Bucurel Adrian “The Cobra” Ilie (born 20 April 1974) is a Romanian former professional footballer who played as a forward.

He represented the Romania national team in one World Cup and two European Championships.

Club career
Ilie began his career with his local club Electroputere Craiova before transferring to Romania's biggest club Steaua Bucuresti in 1993. During his three years with Steaua, Ilie helped the club to three consecutive Romanian league titles and the 1995–96 Cupa României.

In 1996, Ilie was purchased by Turkish side Galatasaray for an amount of €2.35 million, where he won the Turkish championship in 1996–97. After an impressive season, he moved from Galatasaray to Valencia CF for a reported US$ 7 million, where he replaced in the squad the Brazilian star Romário and took over his no. 11 jersey. At Valencia he impressed from his debut, scoring twelve goals in 17 matches, and thus getting the nickname of "Cobra" from coach Claudio Ranieri, because he was as "lethal as a cobra". At the Mestalla, Ilie made a remarkable attacking duo together with teammate Claudio López, helping Los Che to win the 1998–99 Copa del Rey.
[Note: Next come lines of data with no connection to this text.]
(** * Titration experiment: pH engine, indicator colours, curve sampler, UI state

    Shallow embedding of [components/TitrationExperiment.tsx].

    JavaScript [number]s are read as real numbers: [+ - * /] are the field
    operations of [R], [Math.sqrt] is [sqrt], [Math.abs] is [Rabs],
    [Math.max]/[Math.min] are [Rmax]/[Rmin] and [Math.log10 x] is
    [ln x / ln 10].  Rounding of binary64 arithmetic is not modelled, and
    neither are [NaN] and the infinities: the model speaks for the program
    where logarithms and square roots are taken of positive numbers, which
    holds on every path of [calculatePH] for a volume [0 <= vBase] (the
    guards make each argument a quotient of positive numbers).

    Comparisons are decided on the exact values.  In binary64 arithmetic a
    guard can come out differently when its two sides are within a rounding
    error of each other; for [calculatePH] this happens at two places only:
    - the last binary64 volume below 25, 24.999999999999996, has its product
      with [cBase] rounded to 2.5, so that [molesB < molesA] is false for it;
    - the last binary64 volumes below 25 + 1e-8, from 25.000000009999997 on,
      have [molesB - molesA] rounded to 1e-9 or more, so that the epsilon
      test is false for them.
    Where a stated property depends on the side of these two guards a volume
    falls on, its domain stops at 25 - 1e-14 and at 25.00000000999999, up to
    which both readings take the same statement.

    The two [for] loops of the curve sampler take a fuel argument; the
    sampler's theorem shows how much fuel lets them run to their end. *)

From Stdlib Require Import Reals Lra Lia List String ZArith Bool.
Import ListNotations.

Open Scope string_scope.
Open Scope list_scope.
Open Scope R_scope.

(** ** JavaScript arithmetic on numbers *)

Module Math.

Definition log10 (x : R) : R := ln x / ln 10.
Definition sqrt (x : R) : R := R_sqrt.sqrt x.
Definition abs (x : R) : R := Rabs x.
Definition max (x y : R) : R := Rmax x y.
Definition min (x y : R) : R := Rmin x y.

End Math.

(** Comparisons of numbers, as booleans so that guards read as in the source. *)
Definition num_lt (x y : R) : bool := if Rlt_dec x y then true else false.
Definition num_le (x y : R) : bool := if Rle_dec x y then true else false.
Definition num_gt (x y : R) : bool := num_lt y x.
Definition num_eq (x y : R) : bool := if Req_EM_T x y then true else false.

Notation "x <. y" := (num_lt x y) (at level 70, no associativity).
Notation "x <=. y" := (num_le x y) (at level 70, no associativity).
Notation "x >. y" := (num_gt x y) (at level 70, no associativity).
Notation "x ===. y" := (num_eq x y) (at level 70, no associativity).

(** ** Constants and types *)

Definition ACID_VOL_INITIAL : R := 25.
Definition ACID_CONC : R := 0.1.
Definition BASE_CONC : R := 0.1.

Definition KA_ACETIC : R := 1.8e-5.
Definition KB_AMMONIA : R := 1.8e-5.
Definition KW : R := 1e-14.

Inductive IndicatorType : Type := phenolphthalein | methylRed | bromothymolBlue.
Inductive ElectrolyteType : Type := strong | weak.

Definition IndicatorType_eqb (a b : IndicatorType) : bool :=
  match a, b with
  | phenolphthalein, phenolphthalein => true
  | methylRed, methylRed => true
  | bromothymolBlue, bromothymolBlue => true
  | _, _ => false
  end.

Definition ElectrolyteType_eqb (a b : ElectrolyteType) : bool :=
  match a, b with
  | strong, strong => true
  | weak, weak => true
  | _, _ => false
  end.

Record TitrationState : Type := mkTitrationState {
  addedBaseVol : R;
  indicator : IndicatorType;
  acidType : ElectrolyteType;
  baseType : ElectrolyteType
}.

Record IndicatorInfo : Type := mkIndicatorInfo {
  name : string;
  rangeLow : R;
  rangeHigh : R;
  colorLow : string;
  colorHigh : string;
  label : string
}.

Definition INDICATORS (t : IndicatorType) : IndicatorInfo :=
  match t with
  | phenolphthalein =>
      {| name := "酚酞"; rangeLow := 8.2; rangeHigh := 10.0;
         colorLow := "#ffffff"; colorHigh := "#ec4899"; label := "8.2 - 10.0" |}
  | methylRed =>
      {| name := "甲基紅"; rangeLow := 4.4; rangeHigh := 6.2;
         colorLow := "#ef4444"; colorHigh := "#eab308"; label := "4.4 - 6.2" |}
  | bromothymolBlue =>
      {| name := "溴瑞香草芬藍"; rangeLow := 6.0; rangeHigh := 7.6;
         colorLow := "#eab308"; colorHigh := "#3b82f6"; label := "6.0 - 7.6" |}
  end.

(** ** The pH engine *)

(** The [return] statements of [calculatePH], one constructor each. *)
Inductive ReturnSite : Type :=
| SS_excessAcid | SS_equivalence | SS_excessBase
| WS_initial | WS_buffer | WS_equivalence | WS_excessBase
| SW_initial | SW_excessAcid | SW_equivalence | SW_buffer
| WW_initial | WW_bufferAcid | WW_equivalence | WW_bufferBase
| Fallback.

(** A block of the function body either returns or falls through to the
    statements after it. *)
Definition Block (A : Type) : Type := option A.
Definition ret {A} (x : A) : Block A := Some x.
Definition fallthrough {A} : Block A := None.
Definition stmt_seq {A} (b : Block A) (rest : Block A) : Block A :=
  match b with
  | Some x => Some x
  | None => rest
  end.

(** A function body made of such a block followed by a final [return]. *)
Definition returned {A} (b : Block A) (final : A) : A :=
  match b with
  | Some x => x
  | None => final
  end.
Notation "b ;; rest" := (stmt_seq b rest) (at level 61, right associativity).
Notation "'IF' c 'THEN' b" := (if c then b else fallthrough)
  (at level 10, c at level 200, b at level 200).

(** The guards compare exact values; the two volumes at which binary64
    arithmetic decides them differently are those of the header. *)
Definition calculatePH_body (vBase : R) (acidType baseType : ElectrolyteType)
  : Block (ReturnSite * R) :=
  let vAcid := ACID_VOL_INITIAL in
  let cAcid := ACID_CONC in
  let cBase := BASE_CONC in
  let molesA := vAcid * cAcid in
  let molesB := vBase * cBase in
  let totalVol := vAcid + vBase in
  (* 1. Strong Acid + Strong Base *)
  (IF ElectrolyteType_eqb acidType strong && ElectrolyteType_eqb baseType strong THEN
     if molesB <. molesA then
       ret (SS_excessAcid, - Math.log10 ((molesA - molesB) / totalVol))
     else if Math.abs (molesB - molesA) <. 1e-9 then
       ret (SS_equivalence, 7.0)
     else
       let pOH := - Math.log10 ((molesB - molesA) / totalVol) in
       ret (SS_excessBase, 14.0 - pOH)) ;;
  (* 2. Weak Acid + Strong Base *)
  (IF ElectrolyteType_eqb acidType weak && ElectrolyteType_eqb baseType strong THEN
     (IF vBase ===. 0 THEN
        ret (WS_initial, - Math.log10 (Math.sqrt (KA_ACETIC * cAcid)))) ;;
     (IF molesB <. molesA THEN
        let pKa := - Math.log10 KA_ACETIC in
        ret (WS_buffer, pKa + Math.log10 (molesB / (molesA - molesB)))) ;;
     (IF Math.abs (molesB - molesA) <. 1e-9 THEN
        let concSalt := molesA / totalVol in
        let Kb := KW / KA_ACETIC in
        let pOH := - Math.log10 (Math.sqrt (Kb * concSalt)) in
        ret (WS_equivalence, 14.0 - pOH)) ;;
     (IF molesB >. molesA THEN
        let pOH := - Math.log10 ((molesB - molesA) / totalVol) in
        ret (WS_excessBase, 14.0 - pOH))) ;;
  (* 3. Strong Acid + Weak Base *)
  (IF ElectrolyteType_eqb acidType strong && ElectrolyteType_eqb baseType weak THEN
     (IF vBase ===. 0 THEN
        ret (SW_initial, - Math.log10 cAcid)) ;;
     (IF molesB <. molesA THEN
        ret (SW_excessAcid, - Math.log10 ((molesA - molesB) / totalVol))) ;;
     (IF Math.abs (molesB - molesA) <. 1e-9 THEN
        let concSalt := molesA / totalVol in
        let Ka := KW / KB_AMMONIA in
        ret (SW_equivalence, - Math.log10 (Math.sqrt (Ka * concSalt)))) ;;
     (IF molesB >. molesA THEN
        let pKaNH4 := 14.0 - (- Math.log10 KB_AMMONIA) in
        ret (SW_buffer, pKaNH4 + Math.log10 ((molesB - molesA) / molesA)))) ;;
  (* 4. Weak Acid + Weak Base *)
  (IF ElectrolyteType_eqb acidType weak && ElectrolyteType_eqb baseType weak THEN
     let pKa := - Math.log10 KA_ACETIC in
     let pKaNH4 := 14.0 - (- Math.log10 KB_AMMONIA) in
     (IF vBase ===. 0 THEN
        ret (WW_initial, - Math.log10 (Math.sqrt (KA_ACETIC * cAcid)))) ;;
     (IF molesB <. molesA THEN
        ret (WW_bufferAcid, pKa + Math.log10 (molesB / (molesA - molesB)))) ;;
     (IF Math.abs (molesB - molesA) <. 1e-9 THEN
        ret (WW_equivalence, (pKa + pKaNH4) / 2)) ;;
     (IF molesB >. molesA THEN
        ret (WW_bufferBase, pKaNH4 + Math.log10 ((molesB - molesA) / molesA)))).

(** The four blocks followed by the last statement of the function,
    [return 7]; the result is paired with the statement it comes from. *)
Definition calculatePH_traced (vBase : R) (acidType baseType : ElectrolyteType)
  : ReturnSite * R :=
  returned (calculatePH_body vBase acidType baseType) (Fallback, 7).

Definition calculatePH (vBase : R) (acidType baseType : ElectrolyteType) : R :=
  snd (calculatePH_traced vBase acidType baseType).

Definition returnSite (vBase : R) (acidType baseType : ElectrolyteType) : ReturnSite :=
  fst (calculatePH_traced vBase acidType baseType).

(** ** Indicator colour *)

Definition getSolutionColor (ph : R) (type : IndicatorType) : string :=
  let ind := INDICATORS type in
  returned
    ((IF ph <. rangeLow ind THEN ret "#f1f5f9") ;;
     (IF IndicatorType_eqb type phenolphthalein THEN
        (IF ph <. 8.2 THEN ret "#f8fafc") ;;
        (IF ph >. 10.0 THEN ret "#ec4899") ;;
        ret "#fbcfe8") ;;
     (IF IndicatorType_eqb type methylRed THEN
        (IF ph <. 4.4 THEN ret "#ef4444") ;;
        (IF ph >. 6.2 THEN ret "#eab308") ;;
        ret "#f97316") ;;
     (IF IndicatorType_eqb type bromothymolBlue THEN
        (IF ph <. 6.0 THEN ret "#eab308") ;;
        (IF ph >. 7.6 THEN ret "#3b82f6") ;;
        ret "#22c55e"))
    "#f1f5f9".

(** ** Component state and its handlers *)

Definition initialState : TitrationState :=
  {| addedBaseVol := 0;
     indicator := phenolphthalein;
     acidType := strong;
     baseType := strong |}.

(** Each handler is the updater function it passes to [setState]. *)

Definition addVolume (amount : R) (prev : TitrationState) : TitrationState :=
  {| addedBaseVol := Math.max 0 (Math.min (addedBaseVol prev + amount) 50);
     indicator := indicator prev;
     acidType := acidType prev;
     baseType := baseType prev |}.

Definition reset (prev : TitrationState) : TitrationState :=
  {| addedBaseVol := 0;
     indicator := indicator prev;
     acidType := acidType prev;
     baseType := baseType prev |}.

Definition onAcidChange (value : ElectrolyteType) (prev : TitrationState) : TitrationState :=
  {| addedBaseVol := 0;
     indicator := indicator prev;
     acidType := value;
     baseType := baseType prev |}.

Definition onBaseChange (value : ElectrolyteType) (prev : TitrationState) : TitrationState :=
  {| addedBaseVol := 0;
     indicator := indicator prev;
     acidType := acidType prev;
     baseType := value |}.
In 2000, under Héctor Cúper's command, Valencia reached the final of the UEFA Champions League, where Ilie appeared as a substitute for Gerardo in a 3–0 loss to Real Madrid CF. Two years later, Ilie was a member of Rafael Benítez's 2001–02 La Liga winning squad, scoring only two goals in 10 matches because of injuries.

In 2002, Ilie left Valencia to join Deportivo Alavés but the club was relegated to the Segunda División in his only season. He then returned to Turkey to play for Beşiktaş J.K. before transferring to Switzerland's FC Zürich a year later. In 2005, he signed with Belgian side Beerschot AC but never played with the club due to a severe ankle injury, resulting in his retirement from football at the age of only 31.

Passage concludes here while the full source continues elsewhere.